Lemma board_map_call :
  map_call 0x10000 board_plan {[0x1000 := (3%nat, 0xffff)]} ∅ false 0x1000 0x2000 0x40000000 0x40403000
    0xffff000000000000 0x700 3 0xffff.
Proof.
  split.
  - apply empty_root_wf; first [reflexivity | lia | vm_compute; split; congruence].
  - reflexivity.
  - reflexivity.
  - split; vm_compute; first [reflexivity | split; congruence | congruence].
  - apply empty_root_covered.
  - by intros k q _.
  - intros _. split; [| intros ? ?]; apply (plan_for_ok 0x10000 {[0x1000 := (3%nat, 0xffff)]} 0x2000
      0xffff000000000000 0xffff000000403000); vm_compute; congruence.
Qed.

(** ** Claims *)

(** C6: after [pg_map_range], the architecture's table walk translates every
    address of the (page-rounded) range to its physical address with the
    requested attributes, for every mix of pages and blocks, as long as the
    attributes carry no type bits wherever a block is written, the entries of
    the range are empty or of the kind the mapper writes, and the pool has
    the tables planned. *)
Theorem pg_map_range_translates limit plan T m null pgd pnext start end_ va attr flags H :
  map_call limit plan T m null pgd pnext start end_ va attr flags H ->
  exists m' pnext', pg_map_range m pgd (pool_of null pnext) start end_ va attr flags
    = Done (m', pool_of null pnext')
    /\ forall v, map_lo va <= v < map_hi va start end_ ->
         walk 3 m' pgd v = Some (ALIGN_DOWN start PAGE_SIZE + (v - map_lo va), desc_attr attr).
Proof.
  intros Hc. destruct (pg_map_range_spec _ _ _ _ _ _ _ _ _ _ _ _ _ Hc) as (T' & m' & pnext' & E & [Hp _ _ _]).
  exists m', pnext'. split; [exact E |]. apply (mp_in _ _ _ _ _ _ _ _ _ _ _ _ _ Hp).
Qed.

Lemma pg_map_range_translates_witness :
  exists m' pnext',
    pg_map_range ∅ 0x1000 (Some 0x2000) 0x40000000 0x40403000 0xffff000000000000 0x700 3
    = Done (m', Some pnext')
    /\ forall v, 0xffff000000000000 <= v < 0xffff000000403000 ->
         walk 3 m' 0x1000 v = Some (0x40000000 + (v - 0xffff000000000000), 0x700).
Proof.
  exact (pg_map_range_translates 0x10000 board_plan {[0x1000 := (3%nat, 0xffff)]} ∅ false 0x1000 0x2000
           0x40000000 0x40403000 0xffff000000000000 0x700 3 0xffff board_map_call).
Defined.

(** [pg_map_range] changes the translation of no address outside the
    range, and leaves a well-formed tree for the next call. *)
Lemma pg_map_range_frame limit plan T m null pgd pnext start end_ va attr flags H :
  map_call limit plan T m null pgd pnext start end_ va attr flags H ->
  exists T' m' pnext', pg_map_range m pgd (pool_of null pnext) start end_ va attr flags
    = Done (m', pool_of null pnext')
    /\ pt_wf limit T' m' pnext' /\ T' !! pgd = Some (3%nat, H)
    /\ forall v, v / 2 ^ 48 = H -> ~ (map_lo va <= v < map_hi va start end_) ->
         walk 3 m' pgd v = walk 3 m pgd v.
Proof.
  intros Hc. destruct (pg_map_range_spec _ _ _ _ _ _ _ _ _ _ _ _ _ Hc) as (T' & m' & pnext' & E & [Hp _ _ _]).
  pose proof (mc_root _ _ _ _ _ _ _ _ _ _ _ _ _ Hc) as Hroot.
  exists T', m', pnext'. split; [exact E |]. split; [by eapply mp_wf |].
  split; [by eapply mp_sub |]. intros v Hv Hout.
  apply (mp_out _ _ _ _ _ _ _ _ _ _ _ _ _ Hp); [| done]. change (lsize 4) with (2 ^ 48).
  by rewrite Hv.
Qed.

Lemma pg_map_range_frame_witness :
  exists T' m' pnext',
    pg_map_range ∅ 0x1000 (Some 0x2000) 0x40000000 0x40403000 0xffff000000000000 0x700 3
    = Done (m', Some pnext')
    /\ pt_wf 0x10000 T' m' pnext' /\ T' !! 0x1000 = Some (3%nat, 0xffff)
    /\ forall v, v / 2 ^ 48 = 0xffff ->
         ~ (0xffff000000000000 <= v < 0xffff000000403000) ->
         walk 3 m' 0x1000 v = walk 3 ∅ 0x1000 v.
Proof.
  exact (pg_map_range_frame 0x10000 board_plan {[0x1000 := (3%nat, 0xffff)]} ∅ false 0x1000 0x2000
           0x40000000 0x40403000 0xffff000000000000 0x700 3 0xffff board_map_call).
Defined.

(** C28: [pg_map_range] terminates within its loops' bounds and takes from the
    pool at most one page per entry spanned at each of the three upper
    levels, the count behind [EARLY_PAGES]. *)
Theorem pg_map_range_pool_bound limit plan T m null pgd pnext start end_ va attr flags H :
  map_call limit plan T m null pgd pnext start end_ va attr flags H ->
  exists m' pnext', pg_map_range m pgd (pool_of null pnext) start end_ va attr flags
    = Done (m', pool_of null pnext')
    /\ pnext <= pnext' <= pnext + 4096 * (span 3 (map_lo va) (map_hi va start end_)
         + span 2 (map_lo va) (map_hi va start end_) + span 1 (map_lo va) (map_hi va start end_)).
Proof.
  intros Hc. destruct (pg_map_range_spec _ _ _ _ _ _ _ _ _ _ _ _ _ Hc) as (T' & m' & pnext' & E & [Hp _ _ _]).
  exists m', pnext'. split; [exact E |].
  pose proof (mp_pnext _ _ _ _ _ _ _ _ _ _ _ _ _ Hp) as Hb. cbn [need] in Hb. lia.
Qed.

Lemma pg_map_range_pool_bound_witness :
  exists m' pnext',
    pg_map_range ∅ 0x1000 (Some 0x2000) 0x40000000 0x40403000 0xffff000000000000 0x700 3
    = Done (m', Some pnext') /\ 0x2000 <= pnext' <= 0x2000 + 4096 * (1 + 1 + 3).
Proof.
  exact (pg_map_range_pool_bound 0x10000 board_plan {[0x1000 := (3%nat, 0xffff)]} ∅ false 0x1000 0x2000
           0x40000000 0x40403000 0xffff000000000000 0x700 3 0xffff board_map_call).
Defined.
----
Problem to work on:
Create a word-for-word copy of the whole listing.

Answer area:
Lemma board_map_call :
  map_call 0x10000 board_plan {[0x1000 := (3%nat, 0xffff)]} ∅ false 0x1000 0x2000 0x40000000 0x40403000
    0xffff000000000000 0x700 3 0xffff.
Proof.
  split.
  - apply empty_root_wf; first [reflexivity | lia | vm_compute; split; congruence].
  - reflexivity.
  - reflexivity.
  - split; vm_compute; first [reflexivity | split; congruence | congruence].
  - apply empty_root_covered.
  - by intros k q _.
  - intros _. split; [| intros ? ?]; apply (plan_for_ok 0x10000 {[0x1000 := (3%nat, 0xffff)]} 0x2000
      0xffff000000000000 0xffff000000403000); vm_compute; congruence.
Qed.

(** ** Claims *)

(** C6: after [pg_map_range], the architecture's table walk translates every
    address of the (page-rounded) range to its physical address with the
    requested attributes, for every mix of pages and blocks, as long as the
    attributes carry no type bits wherever a block is written, the entries of
    the range are empty or of the kind the mapper writes, and the pool has
    the tables planned. *)
Theorem pg_map_range_translates limit plan T m null pgd pnext start end_ va attr flags H :
  map_call limit plan T m null pgd pnext start end_ va attr flags H ->
  exists m' pnext', pg_map_range m pgd (pool_of null pnext) start end_ va attr flags
    = Done (m', pool_of null pnext')
    /\ forall v, map_lo va <= v < map_hi va start end_ ->
         walk 3 m' pgd v = Some (ALIGN_DOWN start PAGE_SIZE + (v - map_lo va), desc_attr attr).
Proof.
  intros Hc. destruct (pg_map_range_spec _ _ _ _ _ _ _ _ _ _ _ _ _ Hc) as (T' & m' & pnext' & E & [Hp _ _ _]).
  exists m', pnext'. split; [exact E |]. apply (mp_in _ _ _ _ _ _ _ _ _ _ _ _ _ Hp).
Qed.

Lemma pg_map_range_translates_witness :
  exists m' pnext',
    pg_map_range ∅ 0x1000 (Some 0x2000) 0x40000000 0x40403000 0xffff000000000000 0x700 3
    = Done (m', Some pnext')
    /\ forall v, 0xffff000000000000 <= v < 0xffff000000403000 ->
         walk 3 m' 0x1000 v = Some (0x40000000 + (v - 0xffff000000000000), 0x700).
Proof.
  exact (pg_map_range_translates 0x10000 board_plan {[0x1000 := (3%nat, 0xffff)]} ∅ false 0x1000 0x2000
           0x40000000 0x40403000 0xffff000000000000 0x700 3 0xffff board_map_call).
Defined.

(** [pg_map_range] changes the translation of no address outside the
    range, and leaves a well-formed tree for the next call. *)
Lemma pg_map_range_frame limit plan T m null pgd pnext start end_ va attr flags H :
  map_call limit plan T m null pgd pnext start end_ va attr flags H ->
  exists T' m' pnext', pg_map_range m pgd (pool_of null pnext) start end_ va attr flags
    = Done (m', pool_of null pnext')
    /\ pt_wf limit T' m' pnext' /\ T' !! pgd = Some (3%nat, H)
    /\ forall v, v / 2 ^ 48 = H -> ~ (map_lo va <= v < map_hi va start end_) ->
         walk 3 m' pgd v = walk 3 m pgd v.
Proof.
  intros Hc. destruct (pg_map_range_spec _ _ _ _ _ _ _ _ _ _ _ _ _ Hc) as (T' & m' & pnext' & E & [Hp _ _ _]).
  pose proof (mc_root _ _ _ _ _ _ _ _ _ _ _ _ _ Hc) as Hroot.
  exists T', m', pnext'. split; [exact E |]. split; [by eapply mp_wf |].
  split; [by eapply mp_sub |]. intros v Hv Hout.
  apply (mp_out _ _ _ _ _ _ _ _ _ _ _ _ _ Hp); [| done]. change (lsize 4) with (2 ^ 48).
  by rewrite Hv.
Qed.

Lemma pg_map_range_frame_witness :
  exists T' m' pnext',
    pg_map_range ∅ 0x1000 (Some 0x2000) 0x40000000 0x40403000 0xffff000000000000 0x700 3
    = Done (m', Some pnext')
    /\ pt_wf 0x10000 T' m' pnext' /\ T' !! 0x1000 = Some (3%nat, 0xffff)
    /\ forall v, v / 2 ^ 48 = 0xffff ->
         ~ (0xffff000000000000 <= v < 0xffff000000403000) ->
         walk 3 m' 0x1000 v = walk 3 ∅ 0x1000 v.
Proof.
  exact (pg_map_range_frame 0x10000 board_plan {[0x1000 := (3%nat, 0xffff)]} ∅ false 0x1000 0x2000
           0x40000000 0x40403000 0xffff000000000000 0x700 3 0xffff board_map_call).
Defined.

(** C28: [pg_map_range] terminates within its loops' bounds and takes from the
    pool at most one page per entry spanned at each of the three upper
    levels, the count behind [EARLY_PAGES]. *)
Theorem pg_map_range_pool_bound limit plan T m null pgd pnext start end_ va attr flags H :
  map_call limit plan T m null pgd pnext start end_ va attr flags H ->
  exists m' pnext', pg_map_range m pgd (pool_of null pnext) start end_ va attr flags
    = Done (m', pool_of null pnext')
    /\ pnext <= pnext' <= pnext + 4096 * (span 3 (map_lo va) (map_hi va start end_)
         + span 2 (map_lo va) (map_hi va start end_) + span 1 (map_lo va) (map_hi va start end_)).
Proof.
  intros Hc. destruct (pg_map_range_spec _ _ _ _ _ _ _ _ _ _ _ _ _ Hc) as (T' & m' & pnext' & E & [Hp _ _ _]).
  exists m', pnext'. split; [exact E |].
  pose proof (mp_pnext _ _ _ _ _ _ _ _ _ _ _ _ _ Hp) as Hb. cbn [need] in Hb. lia.
Qed.

Lemma pg_map_range_pool_bound_witness :
  exists m' pnext',
    pg_map_range ∅ 0x1000 (Some 0x2000) 0x40000000 0x40403000 0xffff000000000000 0x700 3
    = Done (m', Some pnext') /\ 0x2000 <= pnext' <= 0x2000 + 4096 * (1 + 1 + 3).
Proof.
  exact (pg_map_range_pool_bound 0x10000 board_plan {[0x1000 := (3%nat, 0xffff)]} ∅ false 0x1000 0x2000
           0x40000000 0x40403000 0xffff000000000000 0x700 3 0xffff board_map_call).
Defined.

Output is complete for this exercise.